_WHAT TO PRODUCE_: Please give again, exactly and only, the stretch of lines from the one containing "else match thread_step t rb with" to the end of the entries below.

_EXTRACTED RECORDS_:
(** A call is appended and calls [fetch] at most once. *)
Lemma bounded_append cfg s s' k' extra :
  attempts_bounded cfg s ->
  calls s' = (calls s ++ [k'])%list ->
  fetchLog s' = (fetchLog s ++ extra)%list ->
  (extra = [] \/ exists fc, extra = [(length (calls s), fc)]) ->
  within_budget cfg k' (length extra) ->
  attempts_bounded cfg s'.
Proof.
  intros Hinv Hcalls Hlog Hextra Hk' c'.
  rewrite Hcalls, (fetchCount_app s s' c' extra Hlog).
  pose proof (Hinv c') as Hc'. pose proof (Hinv (length (calls s))) as Hnew.
  rewrite (lookup_ge_None_2 (calls s) (length (calls s))) in Hnew by lia.
  destruct (lt_eq_lt_dec c' (length (calls s))) as [[Hlt | ->] | Hgt].
  - rewrite lookup_app_l by assumption.
    destruct Hextra as [->|[fc ->]].
    + by rewrite filter_nil, Nat.add_0_r.
    + by rewrite count_one_other, Nat.add_0_r by lia.
  - rewrite list_lookup_middle by reflexivity. rewrite Hnew.
    destruct Hextra as [->|[fc ->]]; [exact Hk'|].
    rewrite count_one_same. exact Hk'.
  - rewrite lookup_ge_None_2 by (rewrite length_app; cbn; lia).
    rewrite (lookup_ge_None_2 (calls s) c') in Hc' by lia. rewrite Hc'.
    destruct Hextra as [->|[fc ->]].
    + by rewrite filter_nil.
    + by rewrite count_one_other by lia.
Qed.

Lemma catchBlock_effect cfg c k err s :
  exists k',
    calls (catchBlock cfg c k err s) = <[c := k']> (calls s)
    /\ fetchLog (catchBlock cfg c k err s) = fetchLog s
    /\ forall n, retries k <= retryCount cfg -> Z.of_nat n <= retries k + 1 ->
                 within_budget cfg k' n.
Proof.
  unfold catchBlock. destruct (String.eqb _ _).
  - eexists. split; [reflexivity|]. split; [reflexivity|].
    intros n H1 H2. unfold within_budget. cbn. lia.
  - destruct (Z.ltb_spec (retryCount cfg) (retries k + 1)).
    + eexists. split; [destruct (onError cfg); reflexivity|].
      split; [destruct (onError cfg); reflexivity|].
      intros n H1 H2. unfold within_budget. cbn. lia.
    + eexists. split; [reflexivity|]. split; [reflexivity|].
      intros n H1 H2. unfold within_budget. cbn. lia.
Qed.

Lemma loopHead_effect cfg c k s :
  exists k' extra,
    calls (loopHead cfg c k s) = <[c := k']> (calls s)
    /\ fetchLog (loopHead cfg c k s) = (fetchLog s ++ extra)%list
    /\ (extra = [] \/ exists fc, extra = [(c, fc)])
    /\ forall n, Z.of_nat n <= retries k ->
                 (retries k <= retryCount cfg \/ n = 0%nat) ->
                 within_budget cfg k' (n + length extra).
Proof.
  unfold loopHead. destruct (Z.leb_spec (retries k) (retryCount cfg)).
  - destruct (abortControllerRef s) as [sig|].
    + eexists _, [_]. split; [reflexivity|]. split; [reflexivity|].
      split; [eauto|]. intros n H1 H2. unfold within_budget. cbn. lia.
    + destruct (catchBlock_effect cfg c k nullSignalError s) as (k' & E1 & E2 & E3).
      exists k', []. rewrite app_nil_r. split; [assumption|]. split; [assumption|].
      split; [auto|]. intros n H1 H2. cbn. rewrite Nat.add_0_r. apply E3; lia.
  - eexists _, []. rewrite app_nil_r. split; [reflexivity|]. split; [reflexivity|].
    split; [auto|]. intros n H1 [H2| ->]; [lia|]. unfold within_budget. cbn. lia.
Qed.

Lemma attempts_bounded_step cfg s ev :
  attempts_bounded cfg s -> attempts_bounded cfg (step cfg s ev).
Proof.
  intros Hinv.
  destruct ev as [rb rh| | |dt|c o|c o|c]; cbn [step].
  - (* execute *)
    pose proof (getCachedData_frame cfg s) as F. cbv zeta in F.
    destruct F as (_ & _ & _ & _ & F5 & F6 & _).
    unfold execute. destruct (getCachedData cfg s) as [[cr|] s1]; cbn [fst snd] in *.
    + eapply (bounded_append cfg s _ _ [] Hinv).
      * cbn. by rewrite F5.
      * cbn. by rewrite F6, app_nil_r.
      * by left.
      * unfold within_budget. cbn. lia.
    + match goal with |- context [loopHead cfg ?c ?k ?t] =>
        destruct (loopHead_effect cfg c k t) as (k' & extra & E1 & E2 & E3 & E4)
      end.
      cbn in E1, E2. rewrite F5 in E1. rewrite F6 in E2. rewrite insert_last in E1.
      apply (bounded_append cfg s _ k' extra Hinv E1 E2 E3).
      apply (E4 0%nat); cbn; [lia | auto].
  - unfold abort. intros c. specialize (Hinv c).
    by destruct (abortControllerRef s).
  - exact Hinv.
  - exact Hinv.
  - unfold afterFetch. destruct (calls s !! c) as [k|] eqn:Hk; [|assumption].
    destruct (pc k) as [sig| | |] eqn:Hpc; try assumption.
    pose proof (Hinv c) as Hc. rewrite Hk in Hc. unfold within_budget in Hc.
    rewrite Hpc in Hc. destruct Hc as [Hr Hn].
    destruct (observeFetch s sig o) as [response|e].
    + destruct (negb (ok response)).
      * destruct (catchBlock_effect cfg c k (httpError (resp_status response))
                    (setStatus (Some (resp_status response)) s))
          as (k' & E1 & E2 & E3).
        apply (bounded_update cfg s _ c k k' [] Hinv Hk E1);
          [by rewrite app_nil_r | by left |].
        cbn [length]. rewrite Nat.add_0_r. by apply E3.
      * apply (bounded_update cfg s _ c k
                 (park k (AwaitJson sig response) (retries k)) [] Hinv Hk);
          [reflexivity | cbn; by rewrite app_nil_r | by left |].
        unfold within_budget. cbn. rewrite Nat.add_0_r. lia.
    + destruct (catchBlock_effect cfg c k e s) as (k' & E1 & E2 & E3).
      apply (bounded_update cfg s _ c k k' [] Hinv Hk E1);
        [by rewrite app_nil_r | by left |].
      cbn [length]. rewrite Nat.add_0_r. by apply E3.
  - unfold afterJson. destruct (calls s !! c) as [k|] eqn:Hk; [|assumption].
    destruct (pc k) as [|sig response| |] eqn:Hpc; try assumption.
    pose proof (Hinv c) as Hc. rewrite Hk in Hc. unfold within_budget in Hc.
    rewrite Hpc in Hc. destruct Hc as [Hr Hn].
    destruct (observeJson s sig o) as [d|e].
    + cbv zeta. unfold setCachedData.
      destruct (onSuccess cfg), (cache cfg); cbn [negb];
        (eapply (bounded_update cfg s _ c k _ [] Hinv Hk);
         [reflexivity | cbn; by rewrite app_nil_r | by left |]);
        unfold within_budget; cbn; rewrite Nat.add_0_r; lia.
    + destruct (catchBlock_effect cfg c k e s) as (k' & E1 & E2 & E3).
      apply (bounded_update cfg s _ c k k' [] Hinv Hk E1);
        [by rewrite app_nil_r | by left |].
      cbn [length]. rewrite Nat.add_0_r. by apply E3.
  - unfold afterTimer. destruct (calls s !! c) as [k|] eqn:Hk; [|assumption].
    destruct (pc k) as [| |delay|] eqn:Hpc; try assumption.
    pose proof (Hinv c) as Hc. rewrite Hk in Hc. unfold within_budget in Hc.
    rewrite Hpc in Hc. destruct Hc as [Hr Hn].
    destruct (loopHead_effect cfg c k s) as (k' & extra & E1 & E2 & E3 & E4).
    apply (bounded_update cfg s _ c k k' extra Hinv Hk E1 E2 E3).
    apply E4; [assumption | by left].
Qed.

(** X9.  The retry budget holds under every schedule: whatever the caller
    and the network do, in whatever order, no call of [execute] calls
    [fetch] more than [retryCount + 1] times (and not at all when
    [retryCount] is negative). *)
Theorem X9_fetches_per_call_bounded
  (cfg : Config) (t0 : Z) (evs : list Event) (c : nat) :
  Z.of_nat (fetchCount (run cfg (initialState t0) evs) c)
  <= Z.max 0 (retryCount cfg + 1).
Proof.
  assert (Hinv : attempts_bounded cfg (run cfg (initialState t0) evs)).
  { unfold run. rewrite <- fold_left_rev_right.
    induction (rev evs) as [|ev l IH]; cbn.
    - intros c'. reflexivity.
    - by apply attempts_bounded_step. }
  specialize (Hinv c).
  destruct (calls (run cfg (initialState t0) evs) !! c) as [k|].
  - by eapply within_budget_bound.
  - rewrite Hinv. lia.
Qed.
Lemma find_orientation_points_well_formed (self : OrientationManager)
  (groups : list (element * list (option correspondence))) :
  well_formed
    (orientation_points (snd (find_orientation_points is_layer self groups))).
Proof.
  unfold find_orientation_points; cbn [snd orientation_points].
  assert (Hgen : forall found,
             well_formed found ->
             well_formed (fold_left (register_group is_layer) groups found)).
  { induction groups as [| group groups IH]; intros found Hwf; [exact Hwf |].
    cbn [fold_left]. apply IH. now apply register_group_well_formed. }
  apply Hgen. intros l groups' Hl. rewrite lookup_empty in Hl. discriminate.
Qed.

End Absence.

Lemma dist_same (a : point) : dist a a = 0.
Proof.
  unfold dist.
  replace ((fst a - fst a) ^ 2 + (snd a - snd a) ^ 2) with 0 by ring.
  exact sqrt_0.
Qed.

(** The two nested managers are well formed, with an empty cache. *)
Lemma singleton_well_formed (layer : element) (points : list correspondence) :
  length points = 2%nat ->
  well_formed (<[ layer := [points] ]> ∅).
Proof.
  intros Hlen l groups.
  destruct (decide (l = layer)) as [-> | Hne].
  - rewrite lookup_insert_eq. intros [= <-].
    split; [discriminate | constructor; [now left | constructor]].
  - rewrite lookup_insert_ne by congruence. rewrite lookup_empty. discriminate.
Qed.

Lemma empty_cache_consistent (is_layer : element -> bool)
  (found : gmap element (list (list correspondence))) :
  cache_consistent is_layer (mkManager found ∅).
Proof.
  intros l cached; cbn [transforms]. rewrite lookup_empty. discriminate.
Qed.

(** The inner layer has no calibration of its own and takes that of the
    outer layer. *)
Lemma inner_layer_applicable (points : list correspondence) :
  applicable_calibration nested_layers (<[ outer_layer := [points] ]> ∅)
    inner_layer
  = Some points.
Proof.
  unfold applicable_calibration, layer_chain, inner_layer, outer_layer.
  cbn [ancestors List.filter nested_layers List.find].
  rewrite attached_None
    by (rewrite lookup_insert_ne by discriminate; apply lookup_empty).
  rewrite (attached_Some _ _ [points]) by apply lookup_insert_eq.
  now rewrite lookup_insert_eq.
Qed.
(** [Put]'s loop with the arithmetic done in [Z]: the reference the
    loop of the source is compared with. *)
Fixpoint write_all (data : list (option V)) (s : Z) (rb : RingBuffer V) : RingBuffer V :=
  match data with
  | [] => rb
  | d :: data' => write_all data' (s + 1) (write_slot s d rb)
  end.

(** The cursor of consumer [id] set to [c]: what a pass of [Get]'s loop
    that reads leaves behind. *)
Definition set_cursor (id c : Z) (rb : RingBuffer V) : RingBuffer V :=
  set_readCursors (<[Z.to_nat id := c]> (readCursors rb)) rb.

(** The ring [Get] leaves when it read [n] items from cursor [c]: the
    cursor advanced by [n], the barrier recomputed. *)
Definition after_get (id c n : Z) (rb : RingBuffer V) : RingBuffer V :=
  let rb1 := set_cursor id (c + n) rb in
  set_readBarrier (min_cursor (c + n) (readCursors rb1)) rb1.

(** The slot of sequence [s] has its flag set and holds [v]: what a pass
    of [Get]'s loop finds when it reads. *)
Definition slot_read (rb : RingBuffer V) (s : Z) (v : option V) : Prop :=
  ∃ i, rem64 s (int64_of_int (size rb)) = Ret i ∧
       index (available rb) i = Ret 1 ∧ index (buffer rb) i = Ret v.

End ring_wf.

(** ** The barrier scan *)

Section min_cursor_lemmas.
Implicit Types (own m c : Z) (cs : list Z).
Lemma foldr_min_spec p ps :
  foldr Z.min p ps ∈ p :: ps ∧ Forall (λ q, foldr Z.min p ps ≤ q) (p :: ps).
Proof.
  induction ps as [|q ps [Hin Hle]]; simpl.
  { split; [apply list_elem_of_here|]. by repeat constructor. }
  apply Forall_cons in Hle as [Hp Hle].
  destruct (Z.min_spec q (foldr Z.min p ps)) as [[Hlt ->]|[Hge ->]].
  - split; [apply list_elem_of_further, list_elem_of_here|].
    repeat constructor; [lia..|].
    eapply Forall_impl; [exact Hle|]. simpl. lia.
  - split; [|by repeat constructor].
    apply elem_of_cons in Hin as [->|Hin]; [apply list_elem_of_here|].
    by do 2 apply list_elem_of_further.
Qed.

(** [least] is a lower bound that is attained. *)
Lemma least_spec ps : ps ≠ [] → least ps ∈ ps ∧ Forall (λ p, least ps ≤ p) ps.
Proof. destruct ps as [|p ps]; [done|]. intros _. apply foldr_min_spec. Qed.

(** The scan of [Get] computes [least]. *)
Lemma min_cursor_eq_least own ps : own ∈ ps → min_cursor own ps = least ps.
Proof.
  intros Hown. destruct (min_cursor_least own ps Hown) as [Hin Hle].
  destruct (least_spec ps) as [Hin' Hle']; [by intros ->; apply elem_of_nil in Hown|].
  apply (proj1 (Forall_forall _ _) Hle) in Hin'.
  apply (proj1 (Forall_forall _ _) Hle') in Hin. lia.
Qed.

End least_lemmas.

(** ** Put implements publish *)

Section put_refines.
Context {V : Type}.
Implicit Types (rb : RingBuffer V) (l : Log V) (es data : list (option V)).
Implicit Types (d v : option V).

Lemma slots_hold_new (sz : Z) (n : nat) :
  slots_hold (V:=V)
    (mkRingBuffer sz (replicate (Z.to_nat sz) None) 0 (replicate n (-1))
       (replicate (Z.to_nat sz) 0) 0 0) [].
Proof.
  split; [done|]. simpl. intros j Hj. apply lookup_replicate. split; [done|lia].
Qed.

(** One pass of [Put]'s loop at the end of the log appends one entry. *)
Lemma write_slot_slots_hold rb es d :
  slots_ok rb → slots_hold rb es →
  slots_hold (write_slot (len es) d rb) (es ++ [d]).
Proof.
  intros (Hsz & Hb & Ha) [Hes Hclear].
  pose proof (len_nonneg es) as Hn.
  pose proof (mod_slot_nat (size rb) (len es) ltac:(lia)) as Hi.
  unfold len in Hb, Ha.
  split; simpl; rewrite len_app, len_cons, len_nil.
  - intros s v Hs Hwin. destruct (decide (s = length es)) as [->|Hne].
    + rewrite list_lookup_middle in Hs by done. injection Hs as <-.
      fold (len es). split; apply list_lookup_insert_eq; mod_lia.
    + assert (s < length es)%nat as Hlt.
      { apply lookup_lt_Some in Hs. rewrite length_app in Hs. simpl in Hs. lia. }
      rewrite lookup_app_l in Hs by done.
      pose proof (mod_slot_nat (size rb) (Z.of_nat s) ltac:(lia)) as Hj.
      assert (Z.of_nat s `mod` size rb ≠ len es `mod` size rb) as Hmod.
      { apply mod_window_ne; unfold len in *; lia. }
      rewrite !list_lookup_insert_ne by mod_lia.
      apply Hes; [done|lia].
  - intros j Hj. rewrite Z.mod_small by lia.
    rewrite list_lookup_insert_ne by (unfold len in *; lia). apply Hclear. lia.
Qed.

Lemma write_all_slots_hold data rb es :
  slots_ok rb → slots_hold rb es →
  slots_hold (write_all data (len es) rb) (es ++ data).
Proof.
  revert rb es. induction data as [|d data IH]; intros rb es Hok Hes.
  { by rewrite app_nil_r. }
  simpl. replace (es ++ d :: data) with ((es ++ [d]) ++ data)
    by (by rewrite <- app_assoc).
  replace (len es + 1) with (len (es ++ [d]))
    by (rewrite len_app, len_cons, len_nil; lia).
  apply IH; [by apply write_slot_slots_ok|by apply write_slot_slots_hold].
Qed.

Lemma slots_hold_set_writeCursor w rb es :
  slots_hold (set_writeCursor w rb) es ↔ slots_hold rb es.
Proof. done. Qed.

(** [NewRingBuffer] implements [new_log]. *)
Lemma NewRingBuffer_repr (sz n : Z) rb :
  NewRingBuffer sz n = Ret rb → repr rb (new_log sz (Z.to_nat n)).
Proof.
  destruct (decide (sz < 0 ∨ n < 0)) as [Hneg|Hpos].
  { by rewrite NewRingBuffer_Panic. }
  rewrite NewRingBuffer_Ret by lia. intros [= <-].
  split_and!; try done. apply slots_hold_new.
Qed.
(* ===== verification/Threads.v ===== *)
(** * The calls cut at their atomic operations

    A call of [Put] or [Get] of src/lmax.go as a thread that takes one
    step per access to the shared ring: the fetch-and-add, each store of
    a payload, each store of a flag, each load of the write cursor, of
    the barrier, of a flag, of a payload and of a read cursor, each store
    of a cursor and of the barrier.  [thread_step] is what one such step
    does to the thread and to the ring.  Run alone to its end ([solo]) a
    thread computes what the call computes in [RingBuffer]: the
    theorems of this file.  [Concurrent] interleaves the steps of several
    threads. *)

From stdpp Require Import prelude.
From S2P Require Import Prelude GoInt GoSlice RingBuffer.

Section thread_defs.
Context {V : Type}.
Local Abbreviation iface := (option V).

(** The locals of a call of [Get]: the two arguments, the loop counter
    [i] (which [index] equals), [nextRead] and the payloads copied into
    [results] so far. *)
Record frame : Type := mkFrame {
  f_batchSize : Z;
  f_consumerId : Z;
  f_i : Z;
  f_nextRead : Z;
  f_results : list iface;
}.

(** Where a thread is.  Each constructor is the point before one access
    to the ring; its arguments are the locals that are live there. *)
Inductive thread : Type :=
| Idle
| PutCall (data : list iface)
| PutWrite (data : list iface) (nextWrite : Z)
| PutFlag (d : iface) (data : list iface) (nextWrite : Z)
| PutDone
| GetCall (batchSize consumerId : Z)
| GetLoop (g : frame)
| GetGate (g : frame)
| GetAvail (g : frame)
| GetCopy (g : frame)
| GetStore (g : frame) (v : iface)
| GetSleep (g : frame)
| GetMin (g : frame)
| GetScan (g : frame) (minReadCursor : Z) (k : nat)
| GetBarrier (g : frame) (minReadCursor : Z)
| GetDone (g : frame)
| Crashed (p : panic).

(** The locals after an item was copied: lines 61 to 63. *)
Definition advance (g : frame) (v : iface) : frame :=
  mkFrame (f_batchSize g) (f_consumerId g) (f_i g + 1) (add64 (f_nextRead g) 1)
    (f_results g ++ [v]).

(** A step that panics ends the thread; the ring is as it was. *)
Definition settle (t : thread) (rb : RingBuffer V)
    (o : outcome (thread * RingBuffer V)) : thread * RingBuffer V :=
  match o with
  | Ret x => x
  | Panic p => (Crashed p, rb)
  | Spin => (t, rb)
  end.

(** One step of a thread on the ring; [None] when the thread has no
    step to take. *)
Definition thread_step (t : thread) (rb : RingBuffer V)
    : option (thread * RingBuffer V) :=
  match t with
  | Idle | Crashed _ => None
  | PutCall data =>
      (* line 37 *)
      let n := int64_of_int (len data) in
      let cursor := add64 (writeCursor rb) n in
      Some (PutWrite data (sub64 cursor n), set_writeCursor cursor rb)
  | PutWrite [] _ => Some (PutDone, rb)
  | PutWrite (d :: data) nextWrite =>
      (* line 39 *)
      Some (settle t rb (
        k ← rem64 nextWrite (int64_of_int (size rb));
        buf ← store (buffer rb) k d;
        Ret (PutFlag d data nextWrite, set_buffer buf rb)))
  | PutFlag d data nextWrite =>
      (* lines 40 and 41 *)
      Some (settle t rb (
        k ← rem64 nextWrite (int64_of_int (size rb));
        avail ← store (available rb) k 1;
        Ret (PutWrite data (add64 nextWrite 1), set_available avail rb)))
  | PutDone => Some (Idle, rb)
  | GetCall batchSize consumerId =>
      (* lines 50 to 52 *)
      Some (settle t rb (
        cursor ← index (readCursors rb) consumerId;
        _ ← make (None : iface) batchSize;
        Ret (GetLoop (mkFrame batchSize consumerId 0 (add64 cursor 1) []), rb)))
  | GetLoop g =>
      (* line 55 and the first load of line 56 *)
      if decide (f_i g < f_batchSize g) then
        if decide (f_nextRead g ≤ writeCursor rb) then Some (GetGate g, rb)
        else Some (GetMin g, rb)
      else Some (GetMin g, rb)
  | GetGate g =>
      (* line 57 *)
      if decide (sub64 (f_nextRead g) (readBarrier rb) < int64_of_int (size rb))
      then Some (GetAvail g, rb)
      else Some (GetMin g, rb)
  | GetAvail g =>
      (* line 58 *)
      Some (settle t rb (
        k ← rem64 (f_nextRead g) (int64_of_int (size rb));
        a ← index (available rb) k;
        Ret (if decide (a = 1) then GetCopy g else GetSleep g, rb)))
  | GetCopy g =>
      (* line 59 *)
      Some (settle t rb (
        k ← rem64 (f_nextRead g) (int64_of_int (size rb));
        v ← index (buffer rb) k;
        Ret (GetStore g v, rb)))
  | GetStore g v =>
      (* lines 60 to 63 *)
      Some (settle t rb (
        cursors ← store (readCursors rb) (f_consumerId g) (f_nextRead g);
        Ret (GetLoop (advance g v), set_readCursors cursors rb)))
  | GetSleep g => Some (GetLoop g, rb)
  | GetMin g =>
      (* line 73 *)
      Some (settle t rb (
        own ← index (readCursors rb) (f_consumerId g);
        Ret (GetScan g own 0, rb)))
  | GetScan g m k =>
      (* lines 74 to 78 *)
      match readCursors rb !! k with
      | Some cursor => Some (GetScan g (if decide (cursor < m) then cursor else m) (S k), rb)
      | None => Some (GetBarrier g m, rb)
      end
  | GetBarrier g m =>
      (* line 79 *)
      Some (GetDone g, set_readBarrier m rb)
  | GetDone _ => Some (Idle, rb)
  end.

(** The call has returned or the thread has panicked. *)
Definition finished (t : thread) : bool :=
  match t with
  | Idle | PutDone | GetDone _ | Crashed _ => true
  | _ => false
  end.

(** The thread alone on the ring, for at most [fuel] steps or until its
    call is over. *)
Fixpoint solo (fuel : nat) (t : thread) (rb : RingBuffer V) : thread * RingBuffer V :=
  match fuel with
  | O => (t, rb)
  | S fuel' =>
      if finished t then (t, rb)
      else match thread_step t rb with
           | Some (t', rb') => solo fuel' t' rb'
           | None => (t, rb)
           end
  end.

(** What a call of [Put] answered, if it is over. *)
Definition put_answer (s : thread * RingBuffer V) : option (outcome (RingBuffer V)) :=
  match s.1 with
  | PutDone => Some (Ret s.2)
  | Crashed p => Some (Panic p)
  | _ => None
  end.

_ANSWER SPACE_:
      else match thread_step t rb with
           | Some (t', rb') => solo fuel' t' rb'
           | None => (t, rb)
           end
  end.

(** What a call of [Put] answered, if it is over. *)
Definition put_answer (s : thread * RingBuffer V) : option (outcome (RingBuffer V)) :=
  match s.1 with
  | PutDone => Some (Ret s.2)
  | Crashed p => Some (Panic p)
  | _ => None
  end.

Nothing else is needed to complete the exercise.